Al entrar te dan un gorro y un casco. Al bajar por unas escaleras accedes por un túnel estrecho y de poca altura iluminado por unas luces en los laterales. En cada paso me vuelve la imagen de los trabajadores excavando esas galerías. Las condiciones tenían que ser tan duras que se me eriza la piel, también porque la corriente del pasillo me deja helada.
Al final de ese túnel, la luz: una boca desde la que se contempla los farallones del mirador de Orellán rodeados de esa exuberante naturaleza. La luz entra por esa enorme cavidad dejando en sombra solo el interior. Es un momento único, también porque no hay nadie y puedo ver a los pájaros sobrevolar ese manto verde. Asomada en esa gran cavidad en la que han puesto el mirador tomo conciencia de la codicia del ser humano, que por ese ímpetu por buscar y encontrar oro logró construir este paisaje.

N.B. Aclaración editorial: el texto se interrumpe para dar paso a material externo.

(* ===== verification/ShimSpec.v ===== *)
(** * Display shim: the theorems

    What clients can do, and when it is safe; which frame is shown, once, in place or by
    the vendor; that the frame rate that is told is the one that was measured, and how
    deep [ioctl] calls itself; that no descriptor of a buffer is lost; and that a frame
    is permuted once, however often it is presented. *)

From S2P Require Import Prelude CMonad DispcTypes Dispc ShimPixels Shim ShimSafe.

Section spec.
Context {W : Type} `{!System W}.

(** ** Clients

    A device or a module is used through the function pointer it has; one that is not
    known cannot be used. *)
Inductive entry : Type :=
  | EIoctl (fd request : Z) (arg : ioctl_arg)
  | EGetModule (id : option string)
  | EOpen (m : Z) (id : option string)
  | EPost (dev : Z) (buffer : option handle)
  | EComplete (dev : Z)
  | EGetPhys (fd : Z)
  | EInvalidate (fd handle_fd : Z).

Definition enter (e : entry) : M (shim W) unit :=
  match e with
  | EIoctl fd request arg => ioctl deep fd request arg ;; mret tt
  | EGetModule id => hw_get_module id ;; mret tt
  | EOpen m id =>
      s ← get; match modules s !! m with Some f => run_open deep f m id ;; mret tt | None => mret tt end
  | EPost dev buffer =>
      s ← get; match devices s !! dev with Some f => run_post deep f dev buffer ;; mret tt | None => mret tt end
  | EComplete dev =>
      s ← get; match devices s !! dev with Some _ => shim_compositionComplete (ioctl deep) dev ;; mret tt | None => mret tt end
  | EGetPhys fd => sprdshim_mhi_get_phys fd ;; mret tt
  | EInvalidate fd handle_fd => ion_invalidate_fd fd handle_fd ;; mret tt
  end.
Fixpoint enter_all (l : list entry) : M (shim W) unit :=
  match l with [] => mret tt | e :: l => enter e ;; enter_all l end.

(** The library as it is loaded. *)
Definition color_loaded : color :=
  mk_color (replicate FDMAP (0, 0)) 0 (replicate PHYSMAP (0, 0, 0)) 0 (-2) (-1) (-1) 0 0 0 (-1) false.
Definition fbpost_loaded : fbpost :=
  mk_fbpost (-2) (-2) None 0 0 0 false true true false false None 0 0 (-1) None (-1) false false.
Definition loaded (w : W) : shim W := mk_shim color_loaded fbpost_loaded ∅ ∅ 0 [] w.

End spec.

(** ** Whatever the system does

    Without any assumption on clients or system: the functions that were replaced are
    the vendor's and remembered, the tables keep their size, and nothing runs out of
    fuel. *)

Section tame.
Context {W : Type} `{!System W}.
Implicit Types s : shim W.

Record hooked s : Prop := {
  hk_open : g_real_hw_open (zp s) ≠ Some a1000_gralloc_open_fn;
  hk_post : g_real_post (zp s) ≠ Some a1000_overlay_post_fn;
  hk_devices d : devices s !! d = Some a1000_overlay_post_fn → is_Some (g_real_post (zp s));
  hk_modules m : modules s !! m = Some a1000_gralloc_open_fn → is_Some (g_real_hw_open (zp s));
  hk_fds : length (g_fd (col s)) = FDMAP;
  hk_phys : length (g_phys (col s)) = PHYSMAP }.

Definition ended {A} (Q : shim W → Prop) (o : outcome (shim W) A) : Prop :=
  match o with Ret _ s' => Q s' | Undefined => True | _ => False end.
Definition tame {A} (m : M (shim W) A) s : Prop := hooked s → ended hooked (m s).

Lemma tame_bind {A B} (m : M (shim W) A) (k : A → M (shim W) B) s :
  tame m s → (∀ a s', tame (k a) s') → tame (m ≫= k) s.
Proof. unfold tame, mbind, M_bind. intros Hm Hk Hs. specialize (Hm Hs). destruct (m s); [by apply Hk|done..]. Qed.
Lemma tame_get {A} (k : shim W → M (shim W) A) s : tame (k s) s → tame (get ≫= k) s.
Proof. done. Qed.
Lemma tame_hooked {A} (m : M (shim W) A) s : (hooked s → tame m s) → tame m s.
Proof. unfold tame. auto. Qed.
Lemma tame_zp f s : g_real_hw_open (f (zp s)) = g_real_hw_open (zp s) → g_real_post (f (zp s)) = g_real_post (zp s) →
  tame (mod_zp f) s.
Proof. intros E1 E2 []. unfold mod_zp, modify, ended. split; cbn; rewrite ?E1, ?E2; assumption. Qed.
Lemma tame_col f s : length (g_fd (f (col s))) = length (g_fd (col s)) → length (g_phys (f (col s))) = length (g_phys (col s)) →
  tame (mod_col f) s.
Proof. intros E1 E2 []. unfold mod_col, modify, ended. split; cbn -[FDMAP PHYSMAP]; rewrite ?E1, ?E2; assumption. Qed.

Lemma tame_ret {A} (a : A) s : tame (mret a) s.
Proof. intros Hs. exact Hs. Qed.
Lemma tame_require b s : tame (require b) s.
Proof. destruct b; [apply tame_ret|done]. Qed.
Lemma tame_call {A} (e : sys A) s : tame (call e) s.
Proof. intros []. by split. Qed.
Lemma tame_errno x s : tame (modify (set_errno x)) s.
Proof. intros []. by split. Qed.

(** By the text of the function. *)
Ltac tame_body :=
  repeat match goal with
  | H : ∀ _, tame ?m _ |- tame ?m _ => apply H
  | |- tame (get ≫= _) _ => apply tame_get
  | |- tame (_ ≫= _) _ => apply tame_bind; [|intros ? ?]
  | |- tame (when_ ?b _) _ => destruct b; cbn [when_]
  | |- tame (match ?x with _ => _ end) _ => destruct x
  | |- tame (require _) _ => apply tame_require
  | |- tame (mod_zp _) _ => by apply tame_zp
  | |- tame (mod_col _) _ => apply tame_col; cbn; by rewrite ?length_insert
  | |- tame (call _) _ => apply tame_call
  | |- tame (mret _) _ => apply tame_ret
  | |- tame undefined _ => done
  | |- tame (modify (set_errno _)) _ => apply tame_errno
  | |- tame _ _ => solve [eauto with tame]
  end.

Un paisaje que cuando los romanos abandono quedó desnudo y devastado hasta que la naturaleza ocupó y cubrió de vegetación toda la zona, dejando solo a la vista los montículos arcillosos más altos. Un lugar tan particular que en 1997 Las Médulas fue declarado Patrimonio de la Humanidad y considerado como uno de los lugares más insólitos.